NIS2 stands for "Network and Information Systems Directive 2" and is a European standard aimed at improving cybersecurity across EU countries.

It is targeted towards companies and organizations that provide digital services as well as critical infrastructure, and which can have a significant impact on the functioning and security of society. This includes sectors such as energy, transportation, healthcare, finance, and water, as well as digital service providers such as cloud services and online marketplaces.

NIS2 requires these companies and organizations to implement a high level of cybersecurity, which includes identifying and managing cybersecurity risks, ensuring continuous operation, and reporting security breaches within 24 hours.

Compliance with NIS2

The consequences of non-compliance with NIS2 can include fines and sanctions, as well as loss of reputation and customers. Additionally, companies and organizations may be required to disclose security breaches, which can further damage their reputation and finances.

  • Significant entities can be fined a minimum of €10,100,000 or 2% of their global annual turnover.
  • Major entities can be fined a minimum of €7,000,000 or 1.4% of their global annual turnover. 

To comply with NIS2, companies and organizations need to assess their cybersecurity risks and implement appropriate measures to protect their networks and information systems. They should also ensure continuous monitoring of their systems and provide cybersecurity training to their personnel.

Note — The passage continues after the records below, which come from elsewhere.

(** The header-extension block: the new [header_size] and the packet's
    extensions.  [ext_size + 1] iterations suffice, since each consumes at
    least one byte. *)
Definition rtp_parse_ext_block (b : list Z) (buf_len header_size x : Z)
    : res (Z * (list rtp_extension_t * Z)) :=
  let none := (replicate 8 rtp_extension_zero, 0) in
  if truth x then
    if buf_len <? header_size + 4 then Err else
    ext_profile ← read_u16 b header_size;
    ext_len ← read_u16 b (header_size + 2);
    let ext_size := 4 + ext_len * 4 in
    if buf_len <? header_size + ext_size then Err else
    exts ← (if ext_profile =? 0xBEDE
            then rtp_parse_exts (S (Z.to_nat ext_size)) b (header_size + 4)
                   (header_size + ext_size) none.1 none.2
            else Ok none);
    Ok (header_size + ext_size, exts)
  else Ok (header_size, none).

(** The CSRC list: the new [header_size] and the packet's [csrc] array. *)
Definition rtp_parse_csrc_block (b : list Z) (buf_len header_size cc : Z)
    : res (Z * list Z) :=
  if 0 <? cc then
    let csrc_size := cc * 4 in
    if buf_len <? header_size + csrc_size then Err else
    cs ← rtp_read_csrcs b header_size (Z.to_nat (Z.min cc RTP_MAX_CSRC));
    Ok (header_size + csrc_size, overwrite (replicate 15 0) cs)
  else Ok (header_size, replicate 15 0).

(** On [Err] the C code has already cleared or partly filled [*pkt]; its
    callers drop it. *)
Definition rtp_packet_parse (pkt : option rtp_packet_t) (buf : option (list Z))
    (buf_len : Z) : res rtp_packet_t :=
  let? _ := pkt else Err in
  let? b := buf else Err in
  if buf_len <? RTP_HEADER_SIZE then Err else
  byte0 ← rd b 0;
  let v := Z.land (Z.shiftr byte0 6) 3 in
  let p := Z.land (Z.shiftr byte0 5) 1 in
  let x := Z.land (Z.shiftr byte0 4) 1 in
  let cc := Z.land byte0 15 in
  if negb (v =? RTP_VERSION) then Err else
  byte1 ← rd b 1;
  seq ← read_u16 b 2;
  ts ← read_u32 b 4;
  ss ← read_u32 b 8;
  hc ← rtp_parse_csrc_block b buf_len RTP_HEADER_SIZE cc;
  let '(header_size, cs) := hc in
  he ← rtp_parse_ext_block b buf_len header_size x;
  let '(header_size, (exts, count)) := he in
  let pl_len := buf_len - header_size in
  pl_len ← (if truth p && (0 <? pl_len) then
              pad_len ← rd b (buf_len - 1);
              if pl_len <? pad_len then Err else Ok (pl_len - pad_len)
            else Ok pl_len);
  pl ← rd_slice b header_size pl_len;
  Ok {| header := {| version := v; padding := p; extension := x;
                     csrc_count := cc;
                     marker := Z.land (Z.shiftr byte1 7) 1;
                     payload_type := Z.land byte1 127;
                     sequence := seq; timestamp := ts; ssrc := ss |};
        csrc := cs; extensions := exts; extension_count := count;
        payload := Some pl; payload_len := pl_len;
        buffer := Some b; buffer_len := buf_len; owns_buffer := 0 |}.

(** First loop of the serializer: validates the extensions and sums
    [1 + length]. *)
Fixpoint rtp_ext_payload_size (es : list rtp_extension_t) (acc : Z) : res Z :=
  match es with
  | [] => Ok acc
  | e :: es =>
    if (ext_id e =? 0) || (14 <? ext_id e) ||
       (ext_length e =? 0) || (16 <? ext_length e) then Err
    else rtp_ext_payload_size es (acc + (1 + ext_length e))
  end.

Fixpoint rtp_write_csrcs (cs : list Z) (b : list Z) (p : Z)
    : res (list Z * Z) :=
  match cs with
  | [] => Ok (b, p)
  | c :: cs => b ← write_u32 b p c; rtp_write_csrcs cs b (p + 4)
  end.

Fixpoint rtp_write_exts (es : list rtp_extension_t) (b : list Z) (p : Z)
    : res (list Z * Z) :=
  match es with
  | [] => Ok (b, p)
  | e :: es =>
    b ← wr b p [u8 (Z.lor (Z.shiftl (ext_id e) 4)
                          (Z.land (ext_length e - 1) 15))];
    d ← rd_slice (ext_data e) 0 (ext_length e);
    b ← wr b (p + 1) d;
    rtp_write_exts es b (p + 1 + ext_length e)
  end.

Definition rtp_write_payload (pkt : rtp_packet_t) (b : list Z) (p : Z)
    : res (list Z) :=
  match payload pkt with
  | Some src => if 0 <? payload_len pkt
                then (d ← rd_slice src 0 (payload_len pkt); wr b p d)
                else Ok b
  | None => Ok b
  end.

Definition rtp_packet_serialize (pkt : option rtp_packet_t)
    (buf : option (list Z)) (buf_len : Z) : res (list Z * Z) :=
  let? pkt := pkt else Err in
  let? b := buf else Err in
  let h := header pkt in
  let csrc_size := csrc_count h * 4 in
  let header_size := RTP_HEADER_SIZE + csrc_size in
  let write_extensions := 0 <? extension_count pkt in
  sizes ← (if write_extensions then
             es ← rd_slice (extensions pkt) 0 (extension_count pkt);
             s ← rtp_ext_payload_size es 0;
             let pad := (4 - s mod 4) mod 4 in
             Ok (es, s, pad, 4 + s + pad)
           else Ok ([], 0, 0, 0));
  let '(es, ext_payload_size, ext_padding, ext_size) := sizes in
  let total_size := u64 (header_size + ext_size + payload_len pkt) in
  if buf_len <? total_size then Err else
  b ← rtp_write_fixed h (b2i write_extensions) b;
  cs ← rd_slice (csrc pkt) 0 (Z.min (csrc_count h) RTP_MAX_CSRC);
  bp ← rtp_write_csrcs cs b RTP_HEADER_SIZE;
  let '(b, p) := bp in
  b ← (if write_extensions then
         b ← rtp_write_payload pkt b (p + ext_size);
         b ← write_u16 b p 0xBEDE;
         b ← write_u16 b (p + 2) (u16 ((ext_payload_size + ext_padding) / 4));
         bp ← rtp_write_exts es b (p + 4);
         let '(b, p) := bp in
         if 0 <? ext_padding
         then wr b p (replicate (Z.to_nat ext_padding) 0) else Ok b
       else rtp_write_payload pkt b p);
  Ok (b, s32 total_size).

(** The freed buffer, if any, and the cleared packet. *)
Definition rtp_packet_free (pkt : option rtp_packet_t)
    : option (rtp_packet_t * option (list Z)) :=
  let? pkt := pkt else None in
  Some (rtp_packet_zero,
        if truth (owns_buffer pkt) then buffer pkt else None).

Definition rtp_seq_newer (s1 s2 : Z) : bool := 0 <? s16 (s1 - s2).
Definition rtp_seq_diff (s1 s2 : Z) : Z := s16 (s1 - s2).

Read about how the NIS2 Standard is implemented HERE

Who must comply with NIS2?

The standard primarily targets "essential" and "important" entities in critical sectors. These sectors are:

  • Energy
  • Transport
  • Banking and Financial market infrastructures 
  • Health
  • Drinking and waste water
  • Digital infrastructure and ICT service management (B2B)
  • Public administration
  • Space

Other critical sectors

  • Postal and courier services 
  • Waste management 
  • Production, processing and distribution of food

And manafacture of medical devices and in vitro diagnostic medical devices. Also enteties, who carries out any of the economic activities referred to in section C division 26-30 of NACE Rev. 2

Benefits of the NIS2 Standard

By strengthening cyber security and complying with NIS2, companies minimize the risk of cyber attacks and promote smooth trade in the EU.

It improves incident management, risk management and IT resilience, while strengthening cooperation on cyber security and protecting against potential sanctions. It can also improve the company's reputation.